# What the exercise asks
Locate and copy each line in the data that contains the word "with".

··· Data section ···

(** The mirror list of zot.  Adding a registry appends one entry for its
    URL, unless an entry has that URL already; removing it drops exactly the
    entries with that URL; nothing else of the configuration changes.  So an
    added registry is mirrored, a removed one is not, other registries keep
    their place, and removing what was newly added restores the list. *)
Theorem zot_registries url norm f c :
  config_is f c -> config_ok c -> zotsync.normalizeRegistryURL url_error url = Ok norm ->
  exists f1 c1 f2 c2,
    zotsync.addRegistryToZotSync url_error url f = (Ok tt, f1) /\ config_is f1 c1 /\ same_besides c c1
    /\ registries c1 = (if mirrored norm c then registries c
                        else registries c ++ [zotsync.new_registry norm])
    /\ (forall u, mirrored u c1 = bool_decide (u = norm) || mirrored u c)
    /\ zotsync.removeRegistryFromZotSync url_error url f1 = (Ok tt, f2) /\ config_is f2 c2
    /\ same_besides c1 c2 /\ mirrored norm c2 = false
    /\ registries c2 = filter (fun r => zotsync.has_url norm r = false) (registries c).
Proof.
  intros Hf Hc Hn. destruct (add_run url norm f c Hf Hc Hn) as (f1 & c1 & Ha & Hf1 & Hc1 & Hs1 & Hr1).
  destruct (remove_run url norm f1 c1 Hf1 Hc1 Hn) as (f2 & c2 & Hd & Hf2 & Hc2 & Hs2 & Hr2).
  exists f1, c1, f2, c2. pose proof (mirrored_add norm c c1 Hr1) as Hm.
  repeat (split; [done|]). split; [unfold mirrored; rewrite Hr2; apply filter_has_url|].
  rewrite Hr2, Hr1. destruct (mirrored norm c); [done|]. rewrite filter_app, filter_cons, decide_False.
  - by rewrite app_nil_r.
  - unfold zotsync.has_url. simpl. by rewrite bool_decide_true.
Qed.

End registries.

(** ** An executable instance *)

Module DemoZot.

#[export] Instance map_files : OsFiles (gmap string string) := {|
  os_ReadFile p f := match f !! p with Some b => Ok b | None => Err (Plain "no such file") end;
  os_WriteFile p b := fun f => (Ok tt, <[p := b]> f);
|}.

#[export] Instance map_files_spec : OsFilesSpec (gmap string string) id.
Proof.
  split.
  - intros p f. simpl. destruct (f !! p); eauto.
  - intros p b f. eauto.
Qed.

#[export] Instance ZotConfig_eq_dec : EqDecision ZotConfig.
Proof.
  assert (EqDecision TagsFilter) by solve_decision. assert (EqDecision SyncContent) by solve_decision.
  assert (EqDecision SyncRegistryConfig) by solve_decision. assert (EqDecision SyncConfig) by solve_decision.
  assert (EqDecision TrustConfig) by solve_decision. assert (EqDecision SearchConfig) by solve_decision.
  assert (EqDecision Extensions) by solve_decision. assert (EqDecision StorageConfig) by solve_decision.
  assert (EqDecision HTTPConfig) by solve_decision. assert (EqDecision LogConfig) by solve_decision.
  solve_decision.
Defined.

(** A configuration as nested tuples. *)
Definition pack_registry (r : SyncRegistryConfig) :=
  (URLs r, OnDemand r,
   (fun c => (Content_Prefix c, Destination c, (fun t => (Regex t, Semver t)) <$> Tags c)) <$> Content r,
   TLSVerify r, MaxRetries r, RetryDelay r, PollInterval r, OnlySigned r).
Definition pack (c : ZotConfig) :=
  (DistSpecVersion c, RootDirectory (Storage c), Address (HTTP c), Port (HTTP c), Level <$> Log c,
   (fun e => (Search_Enable <$> Ext_Search e,
              (fun s => (Enable s, CredentialsFile s, pack_registry <$> Registries s)) <$> Ext_Sync e,
              (fun t => (Trust_Enable t, Cosign t, Notation_ t)) <$> Ext_Trust e)) <$> Config_Extensions c).
Definition unpack_registry '(u, o, c, tv, m, d, p, s) : SyncRegistryConfig := {|
  URLs := u; OnDemand := o;
  Content := (fun '(p, d, t) => {| Content_Prefix := p; Destination := d;
    Tags := (fun '(r, s) => {| Regex := r; Semver := s |}) <$> t |}) <$> c;
  TLSVerify := tv; MaxRetries := m; RetryDelay := d; PollInterval := p; OnlySigned := s |}.
Definition unpack '(v, root, a, p, l, e) : ZotConfig := {|
  DistSpecVersion := v; Storage := {| RootDirectory := root |};
  HTTP := {| Address := a; Port := p |}; Log := (fun l => {| Level := l |}) <$> l;
  Config_Extensions := (fun '(s, y, t) => {|
    Ext_Search := (fun b => {| Search_Enable := b |}) <$> s;
    Ext_Sync := (fun '(b, cf, rs) => {| Enable := b; CredentialsFile := cf;
                                       Registries := unpack_registry <$> rs |}) <$> y;
    Ext_Trust := (fun '(a, b, c) => {| Trust_Enable := a; Cosign := b; Notation_ := c |}) <$> t |}) <$> e |}.

Lemma unpack_pack_registry r : unpack_registry (pack_registry r) = r.
Proof.
  destruct r as [u o c tv m d p s]. unfold unpack_registry, pack_registry. simpl. f_equal.
  rewrite <- list_fmap_compose. rewrite <- (list_fmap_id c) at 2. apply list_fmap_ext.
  by intros i [? ? [[]|]] _.
Qed.

Lemma unpack_pack c : unpack (pack c) = c.
Proof.
  destruct c as [v [root] [a p] [[l]|] [[s [[en cf rs]|] t]|]]; unfold unpack, pack; simpl; do 2 f_equal;
    try done; destruct s as [[]|], t as [[]|]; simpl; do 3 f_equal;
    rewrite <- list_fmap_compose; rewrite <- (list_fmap_id rs) at 2; apply list_fmap_ext;
    intros; apply unpack_pack_registry.
Qed.

#[export] Instance ZotConfig_countable : Countable ZotConfig := inj_countable' pack unpack unpack_pack.
#[export] Instance zot_codec : JsonCodec ZotConfig := BinaryCodec.codec ZotConfig.
#[export] Instance zot_codec_spec : JsonCodecSpec ZotConfig (fun _ => True) :=
  BinaryCodec.codec_spec ZotConfig.

Definition plain_config : ZotConfig := {|
  DistSpecVersion := "1.1.1"; Storage := {| RootDirectory := "/var/lib/registry" |};
  HTTP := {| Address := "0.0.0.0"; Port := "5000" |}; Log := None; Config_Extensions := None |}.

Definition disk : gmap string string := {[ DefaultZotConfigPath := BinaryCodec.write (encode plain_config) ]}.

Definition no_url (s : string) : error := Plain s.

Lemma disk_config : config_is (files := id) disk plain_config.
Proof. eexists. split; [apply lookup_singleton_eq|]. by destruct (json_roundtrip plain_config I) as (b & [= <-] & Hu). Qed.

Lemma zot_registries_witness :
  exists f1 c1 f2 c2,
    zotsync.addRegistryToZotSync no_url "10.0.0.1:5000" disk = (Ok tt, f1) /\ config_is (files := id) f1 c1
    /\ registries c1 = [zotsync.new_registry "http://10.0.0.1:5000"]
    /\ zotsync.removeRegistryFromZotSync no_url "10.0.0.1:5000" f1 = (Ok tt, f2)
    /\ config_is (files := id) f2 c2 /\ registries c2 = [].
Proof.
  destruct (zot_registries (files := id) no_url (config_ok := fun _ => True) (fun _ _ _ => I)
    "10.0.0.1:5000" "http://10.0.0.1:5000" disk plain_config disk_config I eq_refl)
    as (f1 & c1 & f2 & c2 & H1 & H2 & _ & H3 & _ & H4 & H5 & _ & _ & H6).
  exists f1, c1, f2, c2. repeat split; [exact H1|exact H2|exact H3|exact H4|exact H5|exact H6].
Defined.

End DemoZot.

···

# Solution to this task
    entries with that URL; nothing else of the configuration changes.  So an
  os_ReadFile p f := match f !! p with Some b => Ok b | None => Err (Plain "no such file") end;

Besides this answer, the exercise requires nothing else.